Exercise:
Set the entries down once more, exactly as they are worded.

(Given records)

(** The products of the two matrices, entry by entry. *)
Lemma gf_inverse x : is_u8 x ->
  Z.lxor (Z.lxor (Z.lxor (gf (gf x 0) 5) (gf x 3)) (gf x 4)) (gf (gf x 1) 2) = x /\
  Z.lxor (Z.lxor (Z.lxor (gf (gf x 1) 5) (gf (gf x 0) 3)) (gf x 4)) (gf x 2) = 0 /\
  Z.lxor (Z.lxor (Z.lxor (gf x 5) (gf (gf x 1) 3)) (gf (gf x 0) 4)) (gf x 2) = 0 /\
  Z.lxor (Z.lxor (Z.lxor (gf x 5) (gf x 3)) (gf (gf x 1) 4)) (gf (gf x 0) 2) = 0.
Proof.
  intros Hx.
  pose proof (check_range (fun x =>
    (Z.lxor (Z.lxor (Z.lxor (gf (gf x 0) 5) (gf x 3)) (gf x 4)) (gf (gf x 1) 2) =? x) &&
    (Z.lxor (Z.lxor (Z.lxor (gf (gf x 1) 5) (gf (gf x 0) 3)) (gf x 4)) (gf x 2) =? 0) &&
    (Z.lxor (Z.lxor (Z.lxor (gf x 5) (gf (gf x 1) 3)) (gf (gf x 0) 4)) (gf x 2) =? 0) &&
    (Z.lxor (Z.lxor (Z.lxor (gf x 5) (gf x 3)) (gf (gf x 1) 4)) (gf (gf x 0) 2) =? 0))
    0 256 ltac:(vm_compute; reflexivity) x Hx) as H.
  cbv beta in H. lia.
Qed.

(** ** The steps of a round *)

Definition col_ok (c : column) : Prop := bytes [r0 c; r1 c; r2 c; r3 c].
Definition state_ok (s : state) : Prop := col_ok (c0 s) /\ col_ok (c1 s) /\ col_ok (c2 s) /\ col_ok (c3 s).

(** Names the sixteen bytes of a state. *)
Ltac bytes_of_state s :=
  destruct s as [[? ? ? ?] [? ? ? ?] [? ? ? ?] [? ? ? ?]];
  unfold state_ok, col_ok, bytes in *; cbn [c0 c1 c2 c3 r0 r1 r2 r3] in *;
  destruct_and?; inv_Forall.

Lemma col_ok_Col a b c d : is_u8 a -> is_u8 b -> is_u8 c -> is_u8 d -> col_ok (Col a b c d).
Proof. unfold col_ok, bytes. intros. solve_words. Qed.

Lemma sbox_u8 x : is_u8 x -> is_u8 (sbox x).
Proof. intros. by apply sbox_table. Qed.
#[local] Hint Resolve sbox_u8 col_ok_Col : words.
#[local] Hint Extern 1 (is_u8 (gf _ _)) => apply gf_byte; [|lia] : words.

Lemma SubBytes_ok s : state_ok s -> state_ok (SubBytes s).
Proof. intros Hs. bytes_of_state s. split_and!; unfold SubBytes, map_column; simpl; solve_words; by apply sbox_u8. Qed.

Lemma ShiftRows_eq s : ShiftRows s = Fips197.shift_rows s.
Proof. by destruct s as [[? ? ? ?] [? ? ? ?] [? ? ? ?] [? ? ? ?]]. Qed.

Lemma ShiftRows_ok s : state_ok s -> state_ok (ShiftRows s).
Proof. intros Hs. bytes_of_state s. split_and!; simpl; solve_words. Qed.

(End Given records)

Solution for this problem:
(** The products of the two matrices, entry by entry. *)
Lemma gf_inverse x : is_u8 x ->
  Z.lxor (Z.lxor (Z.lxor (gf (gf x 0) 5) (gf x 3)) (gf x 4)) (gf (gf x 1) 2) = x /\
  Z.lxor (Z.lxor (Z.lxor (gf (gf x 1) 5) (gf (gf x 0) 3)) (gf x 4)) (gf x 2) = 0 /\
  Z.lxor (Z.lxor (Z.lxor (gf x 5) (gf (gf x 1) 3)) (gf (gf x 0) 4)) (gf x 2) = 0 /\
  Z.lxor (Z.lxor (Z.lxor (gf x 5) (gf x 3)) (gf (gf x 1) 4)) (gf (gf x 0) 2) = 0.
Proof.
  intros Hx.
  pose proof (check_range (fun x =>
    (Z.lxor (Z.lxor (Z.lxor (gf (gf x 0) 5) (gf x 3)) (gf x 4)) (gf (gf x 1) 2) =? x) &&
    (Z.lxor (Z.lxor (Z.lxor (gf (gf x 1) 5) (gf (gf x 0) 3)) (gf x 4)) (gf x 2) =? 0) &&
    (Z.lxor (Z.lxor (Z.lxor (gf x 5) (gf (gf x 1) 3)) (gf (gf x 0) 4)) (gf x 2) =? 0) &&
    (Z.lxor (Z.lxor (Z.lxor (gf x 5) (gf x 3)) (gf (gf x 1) 4)) (gf (gf x 0) 2) =? 0))
    0 256 ltac:(vm_compute; reflexivity) x Hx) as H.
  cbv beta in H. lia.
Qed.

(** ** The steps of a round *)

Definition col_ok (c : column) : Prop := bytes [r0 c; r1 c; r2 c; r3 c].
Definition state_ok (s : state) : Prop := col_ok (c0 s) /\ col_ok (c1 s) /\ col_ok (c2 s) /\ col_ok (c3 s).

(** Names the sixteen bytes of a state. *)
Ltac bytes_of_state s :=
  destruct s as [[? ? ? ?] [? ? ? ?] [? ? ? ?] [? ? ? ?]];
  unfold state_ok, col_ok, bytes in *; cbn [c0 c1 c2 c3 r0 r1 r2 r3] in *;
  destruct_and?; inv_Forall.

Lemma col_ok_Col a b c d : is_u8 a -> is_u8 b -> is_u8 c -> is_u8 d -> col_ok (Col a b c d).
Proof. unfold col_ok, bytes. intros. solve_words. Qed.

Lemma sbox_u8 x : is_u8 x -> is_u8 (sbox x).
Proof. intros. by apply sbox_table. Qed.
#[local] Hint Resolve sbox_u8 col_ok_Col : words.
#[local] Hint Extern 1 (is_u8 (gf _ _)) => apply gf_byte; [|lia] : words.

Lemma SubBytes_ok s : state_ok s -> state_ok (SubBytes s).
Proof. intros Hs. bytes_of_state s. split_and!; unfold SubBytes, map_column; simpl; solve_words; by apply sbox_u8. Qed.

Lemma ShiftRows_eq s : ShiftRows s = Fips197.shift_rows s.
Proof. by destruct s as [[? ? ? ?] [? ? ? ?] [? ? ? ?] [? ? ? ?]]. Qed.

Lemma ShiftRows_ok s : state_ok s -> state_ok (ShiftRows s).
Proof. intros Hs. bytes_of_state s. split_and!; simpl; solve_words. Qed.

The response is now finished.